There have been many studies investigating the ways that the brain develops and which supplements play essential roles in helping the brain grow and function at maximum capacity. One such nutrient is choline. Choline is a precursor to the neurotransmitter acetylcholine, which is important in memory and cognitive function in the brain. For this reason studies have been conducted on choline and its role in brain development areas involved in cognitive function and memory.

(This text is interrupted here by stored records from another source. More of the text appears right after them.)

(** A slot changes within what it keeps. *)
Lemma iso_upd k j p q :
  iso_inv k -> kproc k j = Some p -> mine j \/ keeps i p q ->
  iso_inv (k_set_procs (zset (k_procs k) j q) k).
Proof.
  intros [Hc Hl Hk] Ep Hq. constructor; [done|simpl; by rewrite length_zset|].
  intros j' p0 Hj' E0. rewrite (kproc_set k j j' p q Ep).
  destruct (Z.eqb_spec j' j) as [->|Hne]; [|by apply Hk].
  exists q. split; [done|]. destruct (Hk j p0 Hj' E0) as (p' & Ep' & Hp').
  rewrite Ep in Ep'. injection Ep' as <-.
  destruct Hq as [[->|Hm]|Hq]; [done|left; by apply Hm|].
  destruct Hp' as [?|Hp']; [by left|right]. by eapply keeps_trans.
Qed.

Lemma iso_slot k j p : iso_inv k -> kproc k j = Some p -> loose i p -> mine j.
Proof.
  intros [Hc Hl Hk] Ep Hp. destruct (decide (j = i)) as [->|Hj]; [by left|right].
  intros p0 E0. destruct (Hk j p0 Hj E0) as (p' & Ep' & [?|Hp']); [done|].
  rewrite Ep in Ep'. injection Ep' as <-. by eapply keeps_loose.
Qed.

(** ** Wakeups *)

Lemma length_wakeup_procs cur c ps : length (wakeup_procs cur c ps) = length ps.
Proof. apply length_imap. Qed.

Lemma iso_wakeup_procs k c : iso_inv k -> iso_inv (k_set_procs (wakeup_procs (k_cur k) c (k_procs k)) k).
Proof.
  intros [Hc Hl Hk]. constructor; [done|simpl; by rewrite length_wakeup_procs|].
  intros j p0 Hj E0. destruct (Hk j p0 Hj E0) as (p & Ep & Hp).
  exists (wake c p). split.
  - unfold kproc, zget in *. simpl. pose proof (zget_Some (k_procs k) j p Ep).
    rewrite (proj2 (Z.leb_le 0 j)) in * by lia. unfold wakeup_procs. rewrite list_lookup_imap, Ep. simpl.
    rewrite Z2Nat.id by lia. rewrite bool_decide_eq_false_2; [done|]. congruence.
  - destruct Hp as [?|Hp]; [by left|right]. eapply keeps_trans; [done|apply keeps_wake].
Qed.

Lemma iso_apply_wakeups k t :
  iso_inv k -> iso_inv (k_set_procs (apply_wakeups (k_cur k) t (k_procs k)) k).
Proof.
  intros Hk. unfold apply_wakeups. generalize (wakeups_of t) as cs. intros cs.
  induction cs as [|c cs IH] using rev_ind; [by apply (iso_procs k)|].
  rewrite foldl_app. simpl.
  apply (iso_procs (k_set_procs (wakeup_procs (k_cur k) c
    (foldl (fun ps c => wakeup_procs (k_cur k) c ps) (k_procs k) cs)) k)); [done..|].
  apply (iso_wakeup_procs _ c IH).
Qed.

(** Components that do not see the process table. *)
Lemma invq_klift {T A} (l : lens (kernel C) T) (m : M T A) :
  (forall s k, k_procs (lset l s k) = k_procs k) -> (forall s k, k_cur (lset l s k) = k_cur k) ->
  invq iso_inv (klift l m) (fun _ => True).
Proof.
  intros Hp Hc k Hk. unfold klift. destruct (m (lget l k)) as [a s t| |c s t|]; try done;
    [split; [|done]|]; apply iso_apply_wakeups; by apply (iso_procs k).
Qed.

Lemma invq_on_kmem {A} (m : M kmem A) : invq iso_inv (on_kmem m) (fun _ => True).
Proof. by apply invq_klift. Qed.
Lemma invq_on_fs {A} (m : M (fs C uenv) A) : invq iso_inv (on_fs m) (fun _ => True).
Proof. by apply invq_klift. Qed.
Lemma invq_on_console {A} (m : M (@cstate uenv) A) : invq iso_inv (on_console m) (fun _ => True).
Proof. by apply invq_klift. Qed.
Lemma invq_on_pipe {A} pi (m : M (@pstate uenv) A) : invq iso_inv (on_pipe pi m) (fun _ => True).
Proof.
  unfold on_pipe. eapply invq_bind; [apply invq_get|]. intros k _.
  destruct (k_pipes k !! pi); [by apply invq_klift|apply invq_undef].
Qed.

(** ** The process table *)

Lemma invq_myproc : invq iso_inv myproc (fun j => j = i).
Proof.
  intros k Hk. unfold myproc, bind, get. simpl. rewrite (iso_cur k Hk). done.
Qed.

Lemma invq_proc_get j : invq iso_inv (proc_get j) (fun _ => True).
Proof. unfold proc_get. eapply invq_bind; [apply invq_get|]. intros. eapply invq_mono; [apply invq_of_option|done]. Qed.

Lemma invq_my_proc : invq iso_inv my_proc (fun _ => True).
Proof. unfold my_proc. eapply invq_bind; [apply invq_myproc|]. intros ? ->. apply invq_proc_get. Qed.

One study by (Zeisel, 2004) looked at choline as a dietary supplement. Researchers found that in utero (early development) rat offspring whose mothers received choline supplements had noticeable brain function change in the hippocampus resulting in increased lifelong memory enhancement. The rat offspring also displayed faster learning abilities and larger brain cells compared to normal diet rats. The researchers commented that changes in the brain were noticeable enough that they could distinguish between rats born in the control group, and those rats whose mothers had been given choline supplements during their pregnancy. Other related studies have made connections with prenatal choline supplements resulting in better learning in mice born with Down’s syndrome.
In a food questionnaire study, it was found that adults who reported eating a diet with choline high foods scored higher on memory tests. Individuals with reported higher intake of choline also were less likely to show white matter hyperintensity on brain scans suggesting that they have a decreased risk of dementia or stroke in the future. This study also factored in other supplement nutrients such as vitamins B6 and B12 and still came to the same conclusion about the positive benefits of choline on brain health.
In addition low levels of choline have shown increased likelihood neural tube defects in babies of women who have a deficiency of choline in their blood during prenatal periods. Low choline has also been connected to later development of Alzheimer’s and other brain problems due to ageing and degrading cells in the brain.
As a side note in connection to our discussions around schizophrenia, mothers who were given phosphatidylcholine (a supplemental precursor to choline) during their 2nd and 3rd trimesters of pregnancy had babies who were twice as likely to respond correctly to a clicking noise test used as an analytical test for “markers” of increased risk for developing schizophrenia (University of Colorado).
The overall conclusion is that the evidence seems to suggest choline has a beneficial effect on brain growth and development both during prenatal periods and as an adult and can increase memory and cognitive function. While some may claim that the increased growth and increase in memory is not unarguably significant, it still seems that choline plays an important role in preventing or at least slowing the “pathway toward mental decline” including dementia and Alzheimer’s.
As a medical application, some pharmaceutical companies are looking into drug development with phosphatidylcholine to prevent cognitive decline and regrow brain cells and neural connections. Furthermore, efforts have been made to use phosphatidylcholine, due to its role in building cell membranes, to protect the digestive tract and help treat gastrointestinal issues. Choline is naturally contained in several foods such as eggs, soybeans, liver, and broccoli. It is also available in supplement form.